Voilà qui ternit l’  image que j’avais de chez toi.

 

Renvoie ce cuisinier sur le champs !

 

 

Don Sganarelle : Vous croyez ?

 

 

Don Juan : J’en suis certain, ce ne sont pas les serviteurs qui doivent imposer leurs idées à leurs maîtres.

 

Mais avant de le renvoyer qu’il prépare une petite collation, j’ai faim.

 

 

Don Sganarelle : Tout de suite mon maître…mais qu’est ce que je raconte ?

 

 

Don Juan : Alors qu’attends tu ? J’ai faim !

 

 

Don Sganarelle : C’est que , Monsieur, vous arrivez ainsi, comment dire ?

 

 

Don Juan : Comme un cheveu sur la soupe ?

 

Mais qu’on m’apporte donc la soupe.

 

Allons fait moi servir.

 

 

Don Sganarelle : Les temps ont changé.

 

 

Don Juan : Quand il est temps de manger, il est temps de manger, je ne vois pas ce qui a changé.

 

 

Don Sganarelle : Si.
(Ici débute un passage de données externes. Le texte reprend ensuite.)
(* ===== verification/Mmap.v ===== *)
(** * Memory mapped areas (mmap, page_fault_handler and munmap of proc.c) *)
From S2P Require Import Prelude CString Layout Spinlock Kalloc Vm Fp Sched Bytes Console Sleeplock Bio Log TxDisk Fs Pipe Kernel File Syscall Proc.

Open Scope Z_scope.

Definition PROT_READ : Z := 0x1.
Definition PROT_WRITE : Z := 0x2.

(** The end of an area, [addr + length] on [uint]. *)
Definition area_end (x : mmap_area) : Z := u32 (ma_addr x + ma_length x).
(** The test of mmap's overlap loop on an area in use. *)
Definition disjoint (addr addr_end : Z) (x : mmap_area) : bool :=
  (addr_end <=? ma_addr x) || (area_end x <=? addr).
(** The test of page_fault_handler's loop. *)
Definition covers (va : Z) (x : mmap_area) : bool := (ma_addr x <=? va) && (va <? area_end x).

Section Mmap.
Context {C : Type} `{BC : !BufCache C} `{L : !Layout} `{FE : !FpEnv} `{SY : !KSyms}.
Abbreviation K := (kernel C).

(** curproc->ofile[fd], an array of NOFILE pointers; [fd] is not negative. *)
Definition fd_file (fd : Z) : M K (option nat) :=
  p ← cur;
  match ofile p !! Z.to_nat fd with Some z => mret (of_ptr z) | None => undef "ofile out of range" end.

(** Whether a file may be mapped with this protection. *)
Definition mappable (f : option nat) (prot : Z) : M K bool :=
  match f with
  | None => undef "null file"
  | Some f =>
      x ← get_file f;
      mret (bool_decide (f_type x = FD_INODE)
            && negb ((Z.land prot PROT_READ =? PROT_READ) && (readable x =? 0))
            && negb ((Z.land prot PROT_WRITE =? PROT_WRITE) && (writable x =? 0)))
  end.

(** The pages of a populated area, read from [f] if it is a file mapping;
    [false] when memory runs out. *)
Fixpoint populate (fuel : nat) (d addr length prot : Z) (f : option nat) (i : Z) : M K bool :=
  match fuel with
  | O => hang
  | S fuel =>
      if i <? length then
        mem ← on_mem kalloc;
        if mem =? 0 then mret false
        else
          on_mem (kmemset mem 0 PGSIZE) ;;
          (match f with
           | Some f => fileread f PGSIZE ≫= fun '(_, out) => on_mem (Vm.store_bytes mem out)
           | None => mret tt
           end) ;;
          r ← on_mem (mappages d (u32 (addr + i)) PGSIZE (V2P mem) (Z.lor prot PTE_U));
          if r =? -1 then mret false else populate fuel d addr length prot f (i + PGSIZE)
      else mret true
  end.

(** The arguments mmap rejects before it looks at the file. *)
Definition bad_args (addr length prot flags fd : Z) : bool :=
  truthy (addr mod PGSIZE) || (length =? 0) || truthy (cmod length PGSIZE)
  || (negb (prot =? PROT_READ) && negb (prot =? Z.lor PROT_READ PROT_WRITE))
  || (negb (flags =? 0) && negb (flags =? MAP_ANONYMOUS) && negb (flags =? MAP_POPULATE)
      && negb (flags =? Z.lor MAP_ANONYMOUS MAP_POPULATE))
  || ((Z.land flags MAP_ANONYMOUS =? 0) && (fd =? -1)).

(** From the overlap loop on: the file has been checked. *)
Definition map_area (addr length prot flags offset : Z) (pfile : option nat) : M K Z :=
  cp ← me_proc;
  p ← nth_proc cp;
  l ← gets k_areas;
  if negb (forallb (fun x => (ma_status x =? 0) || disjoint addr (u32 (addr + length)) x) l) then mret 0
  else
    e ← free_area;
    match e with
    | None => mret 0
    | Some a =>
        f ← (match pfile with None => mret None | Some f => f ← filedup f; mret (Some f) end);
        set_area a (MArea f addr length offset prot flags (Some cp) (-1)) ;;
        if (flags =? 0) || (flags =? MAP_ANONYMOUS) then mret addr
        else
          (if flags =? MAP_POPULATE then set_file_off pfile offset else mret tt) ;;
          ok ← populate (S (Z.to_nat (length / PGSIZE + 1))) (pgdir p) addr length prot
                 (if flags =? MAP_POPULATE then pfile else None) 0;
          if negb ok then mret 0
          else x ← area a; set_area a (set_status 1 x) ;; mret addr
    end.

Definition mmap (addr length prot flags fd offset : Z) : M K Z :=
  if bad_args addr length prot flags fd then mret 0
  else
    let addr := u32 (addr + MMAPBASE) in
    if negb (fd =? -1) && ((fd <? 0) || (offset <? 0)) then mret 0
    else
      pfile ← (if fd =? -1 then mret None else fd_file fd);
      ok ← (if Z.land flags MAP_ANONYMOUS =? 0 then mappable pfile prot else mret true);
      if negb ok then mret 0 else map_area addr length prot flags offset pfile.

(** [va] is the faulting address in cr2. *)
Definition page_fault_handler (va error : Z) : M K Z :=
  cp ← on_pt myproc;
  l ← gets k_areas;
  match list_find (fun x => covers va x = true /\ ma_p x = cp) l with
  | None => kprintf "Page fault: faulted address has no corresponding mmap_area\n" [] ;; mret (-1)
  | Some (a, x) =>
      if negb (Z.land (ma_prot x) PROT_READ =? 1) && (Z.land error 2 =? 0) then
        kprintf "Page fault: cannot read, but tried to read\n" [] ;; mret (-1)
      else if negb (Z.land (ma_prot x) PROT_WRITE =? 2) && (Z.land error 2 =? 2) then
        kprintf "Page fault: cannot write, but tried to write\n" [] ;; mret (-1)
      else if negb (ma_status x =? -1) then mret (-1)
      else
        mem ← on_mem kalloc;
        if mem =? 0 then mret (-1)
        else
          on_mem (kmemset mem 0 PGSIZE) ;;
          ok ← (if Z.land (ma_flags x) MAP_ANONYMOUS =? 0 then
                  set_file_off (ma_f x) (ma_offset x) ;;
                  match ma_f x with
                  | None => undef "null file"
                  | Some f =>
                      fileread f PGSIZE ≫= fun '(r, out) =>
                      on_mem (Vm.store_bytes mem out) ;; mret (negb (r =? -1))
                  end
                else mret true);
          if negb ok then mret (-1)
          else
            p ← cur;
            r ← on_mem (mappages (pgdir p) (ma_addr x) PGSIZE (V2P mem) (Z.lor (ma_prot x) PTE_U));
            if r =? -1 then mret (-1)
            else x ← area a; set_area a (set_status 1 x) ;; mret 1
  end.

(** [for(int i = 0; i < length; i += PGSIZE)] of munmap *)
Fixpoint unmap_pages (fuel : nat) (d addr length i : Z) : M kmem bool :=
  match fuel with
  | O => hang
  | S fuel =>
      if i <? length then
        pte ← walkpgdir d (u32 (addr + i)) false;
        if pte =? 0 then mret false
        else
          e ← load pte;
          when (pte_present e)
            (kfree (P2V (Z.lor (PTE_ADDR e) (Z.land (u32 (addr + i)) 0xfff))) ;; store pte 0) ;;
          unmap_pages fuel d addr length (i + PGSIZE)
      else mret true
  end.

Definition munmap (addr : Z) : M K Z :=
  if truthy (addr mod PGSIZE) then mret (-1)
  else
    cp ← me_proc;
    p ← nth_proc cp;
    l ← gets k_areas;
    match list_find (fun x => ma_addr x = addr /\ ma_p x = Some cp /\ ma_status x <> 0) l with
    | None => mret (-1)
    | Some (a, x) =>
        if ma_status x =? -1 then set_area a (set_status 0 x) ;; mret 1
        else
          ok ← on_mem (unmap_pages (area_pages x) (pgdir p) addr (ma_length x) 0);
          if negb ok then mret (-1)
          else set_area a (set_status 0 x) ;; mret 1
    end.
End Mmap.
Vous, moi, vous, les choses ont changé.

 

Monsieur comment vous dire ?

 

 

Don Juan : Et bien dit .

 

 

Don Sganarelle : Vous arrivez ainsi, sorti tout droit dont on ne sait où, j’en suis tout chamboulé et je dois vous dire.

 

 

Don Juan : Parle à la fin, qu’y a-t-il ?

 

 

Don Sganarelle : Il y a , Monsieur, que je ne suis plus à vôtre service.

 

 

Don Juan : Et qui t’a donné congé ?

 

 

Don Sganarelle : Personne.

 

 

Don Juan : Alors tu vois.

 

 

Don Sganarelle : Vous n’êtes donc pas mort ?

 

 

Don Juan : Non.

 

 

Don Sganarelle : Mais je vous ai vu .

 

 

Don Juan : Qu’as tu vu ?

 

 

Don Sganarelle : J’ai vu le feu vous brûler.

 

 

Don Juan : Un feu intérieur, Sganarelle, un feu invisible.

 

 

Don Sganarelle : Vous avez disparu dans la terre.

 

 

Don Juan : La terre ne m’a pas englouti, elle m’a accueilli.

 

 

Don Sganarelle : Et après ?

 

 

Don Juan : Après ? C’est une affaire entre le Ciel et moi.

 

 

Don Sganarelle : Où étiez vous pendant toutes ces années ?

 

 

Don Juan : Un peu partout, j’ai beaucoup voyagé, j’ai traversé des pays où la neige est chez elle une grande partie de l’année.

 

J’ai atteint des rivages où il ne pleut jamais, des rois, des princes m’ont donné l’hospitalité et d’autres fois j’ai dormi à même le sol, sans même un toit sur la tête.

 

 

Don Sganarelle : Quelle vie aviez vous donc là ?

 

 

Don Juan : Celle d’un homme libre qu’aucun despote, qu’aucune femme n’a jamais retenu, ni dans une prison, ni dans un lit.

 

Une vie bien remplie, qui a laissé ma bourse vide.

 

La tienne me paraît agréablement pleine.

 

 

Don Sganarelle : C’est que Monsieur a été généreux et a eu la bonté de penser à moi dans son testament.

 

 

Don Juan : Il est vrai.

 

Je l’ai écrit après une nuit de beuverie.

 

Au matin, une étrange lucidité m’a pris, j’ai alors mis sur un parchemin quelques volontés.

 

Quelques arrangements pour ceux qui allaient rester.

 

 

Don Sganarelle : Et vous avez pensé à votre serviteur.

 

 

Don Juan : Je n’ai pas voulu que tu crois que ton maître fut un ingrat.

 

 

Don Sganarelle : Je vous en remercie, mais sachez que ce que vous m’avez laissé, je l’ai fait fructifier dans le commerce du tabac.

 

Vous savez que j’ai toujours aimé le tabac.

 

Je fais voguer des navires dont les soutes sont pleines des belles feuilles dorées.

 

Avant que le bateau n’arrive j’ai déjà vendu sa cargaison et avec l’argent je fais partir le suivant.

 

 

Don Juan : Ainsi tu es un homme précieux pour chaque fumeur de ce pays, sans toi le philosophe ne pourrait pas réfléchir en regardant les volutes de fumée sortir de son fourneau tandis que les pensées sortent de son esprit.

 

Quel métier utile tu fais là !

 

Sans toi,les beaux jeunes hommes à rubans ne pourraient pas prendre la prise en regardant la charmante descendre de son carrosse.

 

Les arts ne fleuriraient pas, les sciences ne se développeraient pas.

 

Le tabac est le combustible de la chaudière du monde dont tu es le grand pourvoyeur.

 

 

Don Sganarelle : Ah mon bon maître, comme vous me comprenez.

 

 

Don Juan : Je te comprends mais je ne t’approuve pas.

 

Tu as passé tout ce temps à t’enrichir.